Vincent's NT Word Studies
9. Fullness. See on ch. i. 19.Godhead (qeothtov). Only here in the New Testament. See on Romans i. 20, where qeiothv divinity or godhood is used. Appropriate there, because God personally would not be known from His revelation in nature, but only His attributes - His majesty and glory. Here Paul is speaking of the essential and personal deity as belonging to Christ. So Bengel: "Not the divine attributes, but the divine nature."
Bodily (swmatikwv). In bodily fashion or bodily-wise. The verse contains two distinct assertions: 1. That the fullness of the Godhead eternally dwells in Christ. The present tense katoikei dwelleth, is used like ejstin is (the image), ch. i. 15, to denote an eternal and essential characteristic of Christ's being. The indwelling of the divine fullness in Him is characteristic of Him as Christ, from all ages and to all ages. Hence the fullness of the Godhead dwelt in Him before His incarnation, when He was "in the form of God" (Philip. ii. 6). The Word in the beginning, was with God and was God (John i. 1). It dwelt in Him during His incarnation. It was the Word that became flesh and dwelt among us, full of grace and truth, and His glory which was beheld was the glory as of the Only begotten of the Father (John i. 14; compare 1 John i. 1-3). The fullness of the Godhead dwells in His glorified humanity in heaven. 2. The fullness of the Godhead dwells in Him in a bodily way, clothed the body. This means that it dwells in Him as one having a human body. This could not be true of His preincarnate state, when He was "in the form of God," for the human body was taken on by Him in the fullness of time, when "He became in the likeness of men" (Philip. ii. 7), when the Word became flesh. The fullness of the Godhead dwelt in His person from His birth to His ascension. He carried His human body with Him into heaven, and in His glorified body now and ever dwells the fullness of the Godhead.
"O, for a sight, a blissful sight Of our Almighty Father's throne! There sits the Savior crowned with light, Clothed in a body like our own.
"Adoring saints around Him stand, And thrones and powers before Him fall; The God shines gracious through the man, And sheds sweet glories on them all."
WATTS
"What a contrast to the human tradition and the rudiments of the world" (Meyer). What a contrast to the spiritual agencies conceived as intermediate between God and men, in each of which the divine fullness was abridged and the divine glory shaded, in proportion to the remoteness from God in successive emanation.
Robertson's NT Word Studies
2:9 {For in him dwelleth all the fulness of the Godhead bodily} (hoti en autwi katoikei pan to plerwma tes qeotetos swmatikws).

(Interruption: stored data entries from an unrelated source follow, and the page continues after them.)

Definition with_index (v : nat) (c : Channel) : Channel :=
  mkchannel v (remotechan c) (recvwindow c) (transwindow c) (recvdonelen c) (recvmaxpacket c) (transmaxpacket c) (writefd c) (readfd c) (errfd c) (bidir_fd c) (writebuf c) (extrabuf c) (sent_close c) (recv_close c) (recv_eof c) (sent_eof c) (flushing c) (conn_pending c) (await_open c) (type c) (prio c) (ctypedata c).
Definition with_remotechan (v : Z) (c : Channel) : Channel :=
  mkchannel (index c) v (recvwindow c) (transwindow c) (recvdonelen c) (recvmaxpacket c) (transmaxpacket c) (writefd c) (readfd c) (errfd c) (bidir_fd c) (writebuf c) (extrabuf c) (sent_close c) (recv_close c) (recv_eof c) (sent_eof c) (flushing c) (conn_pending c) (await_open c) (type c) (prio c) (ctypedata c).
Definition with_recvwindow (v : Z) (c : Channel) : Channel :=
  mkchannel (index c) (remotechan c) v (transwindow c) (recvdonelen c) (recvmaxpacket c) (transmaxpacket c) (writefd c) (readfd c) (errfd c) (bidir_fd c) (writebuf c) (extrabuf c) (sent_close c) (recv_close c) (recv_eof c) (sent_eof c) (flushing c) (conn_pending c) (await_open c) (type c) (prio c) (ctypedata c).
Definition with_transwindow (v : Z) (c : Channel) : Channel :=
  mkchannel (index c) (remotechan c) (recvwindow c) v (recvdonelen c) (recvmaxpacket c) (transmaxpacket c) (writefd c) (readfd c) (errfd c) (bidir_fd c) (writebuf c) (extrabuf c) (sent_close c) (recv_close c) (recv_eof c) (sent_eof c) (flushing c) (conn_pending c) (await_open c) (type c) (prio c) (ctypedata c).
Definition with_recvdonelen (v : Z) (c : Channel) : Channel :=
  mkchannel (index c) (remotechan c) (recvwindow c) (transwindow c) v (recvmaxpacket c) (transmaxpacket c) (writefd c) (readfd c) (errfd c) (bidir_fd c) (writebuf c) (extrabuf c) (sent_close c) (recv_close c) (recv_eof c) (sent_eof c) (flushing c) (conn_pending c) (await_open c) (type c) (prio c) (ctypedata c).
Definition with_recvmaxpacket (v : Z) (c : Channel) : Channel :=
  mkchannel (index c) (remotechan c) (recvwindow c) (transwindow c) (recvdonelen c) v (transmaxpacket c) (writefd c) (readfd c) (errfd c) (bidir_fd c) (writebuf c) (extrabuf c) (sent_close c) (recv_close c) (recv_eof c) (sent_eof c) (flushing c) (conn_pending c) (await_open c) (type c) (prio c) (ctypedata c).
Definition with_transmaxpacket (v : Z) (c : Channel) : Channel :=
  mkchannel (index c) (remotechan c) (recvwindow c) (transwindow c) (recvdonelen c) (recvmaxpacket c) v (writefd c) (readfd c) (errfd c) (bidir_fd c) (writebuf c) (extrabuf c) (sent_close c) (recv_close c) (recv_eof c) (sent_eof c) (flushing c) (conn_pending c) (await_open c) (type c) (prio c) (ctypedata c).
Definition with_writefd (v : Z) (c : Channel) : Channel :=
  mkchannel (index c) (remotechan c) (recvwindow c) (transwindow c) (recvdonelen c) (recvmaxpacket c) (transmaxpacket c) v (readfd c) (errfd c) (bidir_fd c) (writebuf c) (extrabuf c) (sent_close c) (recv_close c) (recv_eof c) (sent_eof c) (flushing c) (conn_pending c) (await_open c) (type c) (prio c) (ctypedata c).
Definition with_readfd (v : Z) (c : Channel) : Channel :=
  mkchannel (index c) (remotechan c) (recvwindow c) (transwindow c) (recvdonelen c) (recvmaxpacket c) (transmaxpacket c) (writefd c) v (errfd c) (bidir_fd c) (writebuf c) (extrabuf c) (sent_close c) (recv_close c) (recv_eof c) (sent_eof c) (flushing c) (conn_pending c) (await_open c) (type c) (prio c) (ctypedata c).
Definition with_errfd (v : Z) (c : Channel) : Channel :=
  mkchannel (index c) (remotechan c) (recvwindow c) (transwindow c) (recvdonelen c) (recvmaxpacket c) (transmaxpacket c) (writefd c) (readfd c) v (bidir_fd c) (writebuf c) (extrabuf c) (sent_close c) (recv_close c) (recv_eof c) (sent_eof c) (flushing c) (conn_pending c) (await_open c) (type c) (prio c) (ctypedata c).
Definition with_bidir_fd (v : bool) (c : Channel) : Channel :=
  mkchannel (index c) (remotechan c) (recvwindow c) (transwindow c) (recvdonelen c) (recvmaxpacket c) (transmaxpacket c) (writefd c) (readfd c) (errfd c) v (writebuf c) (extrabuf c) (sent_close c) (recv_close c) (recv_eof c) (sent_eof c) (flushing c) (conn_pending c) (await_open c) (type c) (prio c) (ctypedata c).
Definition with_writebuf (v : circbuffer) (c : Channel) : Channel :=
  mkchannel (index c) (remotechan c) (recvwindow c) (transwindow c) (recvdonelen c) (recvmaxpacket c) (transmaxpacket c) (writefd c) (readfd c) (errfd c) (bidir_fd c) v (extrabuf c) (sent_close c) (recv_close c) (recv_eof c) (sent_eof c) (flushing c) (conn_pending c) (await_open c) (type c) (prio c) (ctypedata c).
Definition with_extrabuf (v : option circbuffer) (c : Channel) : Channel :=
  mkchannel (index c) (remotechan c) (recvwindow c) (transwindow c) (recvdonelen c) (recvmaxpacket c) (transmaxpacket c) (writefd c) (readfd c) (errfd c) (bidir_fd c) (writebuf c) v (sent_close c) (recv_close c) (recv_eof c) (sent_eof c) (flushing c) (conn_pending c) (await_open c) (type c) (prio c) (ctypedata c).
Definition with_sent_close (v : bool) (c : Channel) : Channel :=
  mkchannel (index c) (remotechan c) (recvwindow c) (transwindow c) (recvdonelen c) (recvmaxpacket c) (transmaxpacket c) (writefd c) (readfd c) (errfd c) (bidir_fd c) (writebuf c) (extrabuf c) v (recv_close c) (recv_eof c) (sent_eof c) (flushing c) (conn_pending c) (await_open c) (type c) (prio c) (ctypedata c).
Definition with_recv_close (v : bool) (c : Channel) : Channel :=
  mkchannel (index c) (remotechan c) (recvwindow c) (transwindow c) (recvdonelen c) (recvmaxpacket c) (transmaxpacket c) (writefd c) (readfd c) (errfd c) (bidir_fd c) (writebuf c) (extrabuf c) (sent_close c) v (recv_eof c) (sent_eof c) (flushing c) (conn_pending c) (await_open c) (type c) (prio c) (ctypedata c).
Definition with_recv_eof (v : bool) (c : Channel) : Channel :=
  mkchannel (index c) (remotechan c) (recvwindow c) (transwindow c) (recvdonelen c) (recvmaxpacket c) (transmaxpacket c) (writefd c) (readfd c) (errfd c) (bidir_fd c) (writebuf c) (extrabuf c) (sent_close c) (recv_close c) v (sent_eof c) (flushing c) (conn_pending c) (await_open c) (type c) (prio c) (ctypedata c).
Definition with_sent_eof (v : bool) (c : Channel) : Channel :=
  mkchannel (index c) (remotechan c) (recvwindow c) (transwindow c) (recvdonelen c) (recvmaxpacket c) (transmaxpacket c) (writefd c) (readfd c) (errfd c) (bidir_fd c) (writebuf c) (extrabuf c) (sent_close c) (recv_close c) (recv_eof c) v (flushing c) (conn_pending c) (await_open c) (type c) (prio c) (ctypedata c).
Definition with_flushing (v : bool) (c : Channel) : Channel :=
  mkchannel (index c) (remotechan c) (recvwindow c) (transwindow c) (recvdonelen c) (recvmaxpacket c) (transmaxpacket c) (writefd c) (readfd c) (errfd c) (bidir_fd c) (writebuf c) (extrabuf c) (sent_close c) (recv_close c) (recv_eof c) (sent_eof c) v (conn_pending c) (await_open c) (type c) (prio c) (ctypedata c).
Definition with_conn_pending (v : option nat) (c : Channel) : Channel :=
  mkchannel (index c) (remotechan c) (recvwindow c) (transwindow c) (recvdonelen c) (recvmaxpacket c) (transmaxpacket c) (writefd c) (readfd c) (errfd c) (bidir_fd c) (writebuf c) (extrabuf c) (sent_close c) (recv_close c) (recv_eof c) (sent_eof c) (flushing c) v (await_open c) (type c) (prio c) (ctypedata c).
Definition with_await_open (v : bool) (c : Channel) : Channel :=
  mkchannel (index c) (remotechan c) (recvwindow c) (transwindow c) (recvdonelen c) (recvmaxpacket c) (transmaxpacket c) (writefd c) (readfd c) (errfd c) (bidir_fd c) (writebuf c) (extrabuf c) (sent_close c) (recv_close c) (recv_eof c) (sent_eof c) (flushing c) (conn_pending c) v (type c) (prio c) (ctypedata c).
Definition with_type (v : Z) (c : Channel) : Channel :=
  mkchannel (index c) (remotechan c) (recvwindow c) (transwindow c) (recvdonelen c) (recvmaxpacket c) (transmaxpacket c) (writefd c) (readfd c) (errfd c) (bidir_fd c) (writebuf c) (extrabuf c) (sent_close c) (recv_close c) (recv_eof c) (sent_eof c) (flushing c) (conn_pending c) (await_open c) v (prio c) (ctypedata c).
Definition with_prio (v : dropbear_prio) (c : Channel) : Channel :=
  mkchannel (index c) (remotechan c) (recvwindow c) (transwindow c) (recvdonelen c) (recvmaxpacket c) (transmaxpacket c) (writefd c) (readfd c) (errfd c) (bidir_fd c) (writebuf c) (extrabuf c) (sent_close c) (recv_close c) (recv_eof c) (sent_eof c) (flushing c) (conn_pending c) (await_open c) (type c) v (ctypedata c).
Definition with_ctypedata (v : option ChanSess) (c : Channel) : Channel :=
  mkchannel (index c) (remotechan c) (recvwindow c) (transwindow c) (recvdonelen c) (recvmaxpacket c) (transmaxpacket c) (writefd c) (readfd c) (errfd c) (bidir_fd c) (writebuf c) (extrabuf c) (sent_close c) (recv_close c) (recv_eof c) (sent_eof c) (flushing c) (conn_pending c) (await_open c) (type c) (prio c) v.

Definition ERRFD_IS_READ (c : Channel) : bool := match extrabuf c with None => true | Some _ => false end.
Definition ERRFD_IS_WRITE (c : Channel) : bool := negb (ERRFD_IS_READ c).

(** [write_pending] *)
Definition write_pending (c : Channel) : bool :=
  if (0 <=? writefd c) && (0 <? cbuf_getused (writebuf c)) then true
  else match extrabuf c with Some eb => (0 <=? errfd c) && (0 <? cbuf_getused eb) | None => false end.

Section channel.
Context {P W : Type} {SP : Session P} {SW : Sys W}.

(** The channel table of the session with the rest of it; [conns] are the connections in
    progress (netio.c), of which only the callback matters here, [childpids] and [lastexit] those of
    the processes of sessions. *)
Record chses := mkchses {
  ses : P;
  world : W;
  channels : list (option Channel);
  chancount : Z;
  socket_prio : dropbear_prio;
  sock_out : Z;
  conns : gmap nat connect_callback;
  childpids : list ChildPid;
  lastexit : exitinfo;
}.
(** ** Sending data *)

(** What one [send_msg_channel_data] did: nothing, perhaps closing the descriptor, or one
    message within the window and the packet size of the peer. *)
Inductive send_step (ext : bool) (c : Channel) (p : P) (w : W) : Channel -> P -> Prop :=
| send_nothing c' p' : closes c c' -> talked p [] p' -> send_step ext c p w c' p'
| send_data bs c' p' :
    (exists n w', sys_read (if ext then errfd c else readfd c) n w = (FdData bs, w')) ->
    0 < zlen bs -> zlen bs <= transwindow c -> zlen bs <= transmaxpacket c -> bytes_ok bs ->
    c' = with_transwindow (transwindow c - zlen bs) c -> talked p [data_msg ext (remotechan c) bs] p' ->
    send_step ext c p w c' p'.

Lemma send_msg_channel_data_ok i (ext : bool) c (p : P) (w : W) :
  chan_ok i c -> idle p -> sent_close c = false -> 0 <= (if ext then errfd c else readfd c) ->
  safe (fun '(c', p', w') => send_step ext c p w c' p') (send_msg_channel_data ext c p w).
Proof.
  intros Hc Hi Hsc Hfd. unfold send_msg_channel_data. rewrite Hsc. cbn [negb oassert obind].
  rewrite (proj2 (Z.leb_le _ _) Hfd). cbn [oassert obind]. pose proof Hi as [Hok Hb]. assert (buf_size (ses_writepayload p) = TRANS_MAX_PAYLOAD_LEN) as -> by apply Hb.
  set (maxlen := channel_maxlen ext c TRANS_MAX_PAYLOAD_LEN).
  assert (Hm : 0 <= maxlen /\ maxlen <= transwindow c /\ maxlen <= transmaxpacket c /\ zlen (data_header ext (remotechan c)) + 4 + maxlen <= TRANS_MAX_PAYLOAD_LEN).
  { destruct Hc as [? ? ? ? ? ? Hw Hx ? ? ? ? ? ?]. unfold is_u32 in *. unfold maxlen, channel_maxlen, TRANS_MAX_PAYLOAD_LEN.
    destruct ext; [change (u32 _) with 16371; change (zlen (data_header true _)) with 9|change (u32 _) with 16375; change (zlen (data_header false _)) with 5]; lia. }
  destruct (Z.eqb_spec maxlen 0) as [|Hne]; [apply send_nothing; [apply closes_refl|by apply talked_refl]|].
  assert (Hstart : exists p1, (let* p := pw (fun b => buf_putbyte b (if ext then SSH_MSG_CHANNEL_EXTENDED_DATA else SSH_MSG_CHANNEL_DATA)) p in
      let* p := pw (fun b => buf_putint b (remotechan c)) p in
      if ext then pw (fun b => buf_putint b SSH_EXTENDED_DATA_STDERR) p else Ok p) = Ok p1 /\ filled p (data_header ext (remotechan c)) p1).
  { destruct ext; pwstep putbyte_end; do 2 try pwstep putint_end; eexists; (split; [done|]);
      unfold data_header; by rewrite ?app_nil_r, <- ?app_assoc in *. }
  destruct Hstart as (p1 & Hstart & H1). rewrite <- !obind_assoc.
  rewrite <- obind_assoc in Hstart. rewrite Hstart. cbn [obind].
  assert (buf_pos (ses_writepayload p1) = zlen (data_header ext (remotechan c))) as ->.
  { destruct H1 as (b & -> & Hv). rewrite sl_wp_wp. by destruct Hv. }
  pwstep putint_end. rename Hf into H2.
  assert (buf_getwriteptr (ses_writepayload p0) maxlen = Ok (zlen (data_header ext (remotechan c) ++ store32h 0))) as ->.
  { destruct H2 as (b & -> & Hv). rewrite sl_wp_wp. apply (view_getwriteptr _ _ _ _ _ Hv); [lia|]. rewrite zlen_app. exact (proj2 (proj2 (proj2 Hm))). }
  cbn [obind]. destruct (sys_read _ maxlen w) as [r w'] eqn:Er. destruct (reset_filled _ _ _ Hi H2) as (p2 & Hreset & Htalk).
  assert (Hclose : safe (fun '(c', p', w') => send_step ext c p w c' p')
    (let '(c, w) := close_chan_fd (if ext then errfd c else readfd c) SHUT_RD c w' in let* p := pw reset_writepayload p0 in Ok (c, p, w))).
  { pose proof (close_chan_fd_closes (if ext then errfd c else readfd c) SHUT_RD c w') as Hcl.
    destruct (close_chan_fd _ _ _ _) as [c1 w1]. rewrite Hreset. cbn. by apply send_nothing. }
  destruct r as [[|x bs]| |]; [exact Hclose| | |exact Hclose].
  - pose proof Er as Hread. apply wl_read in Er as [Hlen Hbs]; [|lia]. set (d := x :: bs) in *. assert (0 < zlen d) by (unfold d; rewrite zlen_cons; pose proof (zlen_nonneg bs); lia).
    assert (zlen (data_msg ext (remotechan c) d) <= TRANS_MAX_PAYLOAD_LEN).
    { unfold data_msg, ssh_string. rewrite !zlen_app. change (zlen (store32h (zlen d))) with 4. lia. }
    pose proof (fill_data _ _ _ _ d Hi H2 Hbs ltac:(done)) as Hfill. rewrite <- !obind_assoc in *. eapply safe_bind; [exact Hfill|].
    intros p' _ Hp'. cbn. assert (is_u32 (transwindow c)) as Hu by apply Hc. unfold is_u32 in Hu. rewrite u32_small by lia.
    by apply (send_data _ _ _ _ d); try lia; eauto.
  - rewrite Hreset. cbn. apply send_nothing; [apply closes_refl|done].
Qed.
End flow.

In this sentence, given as the reason (hoti, because) for the preceding claim for Christ as the measure of human knowledge Paul states the heart of his message about the Person of Christ. There dwells (at home) in Christ not one or more aspects of the Godhead (the very essence of God, from qeos, deitas) and not to be confused with qeiotes in #Ro 1:20 (from qeios, the {quality} of God, _divinitas_), here only in N.T. as qeiotes only in #Ro 1:20. The distinction is observed in Lucian and Plutarch. qeiotes occurs in the papyri and inscriptions. Paul here asserts that "all the plerwma of the Godhead," not just certain aspects, dwells in Christ and in bodily form (swmatikws, late and rare adverb, in Plutarch, inscription, here only in N.T.), dwells now in Christ in his glorified humanity (#Php 2:9-11), "the body of his glory" (twi swmati tes doxes). The fulness of the God-head was in Christ before the Incarnation (#Joh 1:1,18; Php 2:6), during the Incarnation (#Joh 1:14,18; 1Jo 1:1-3). It was the Son of God who came in the likeness of men (#Php 2:7). Paul here disposes of the Docetic theory that Jesus had no human body as well as the Cerinthian separation between the man Jesus and the aeon Christ. He asserts plainly the deity and the humanity of Jesus Christ in corporeal form.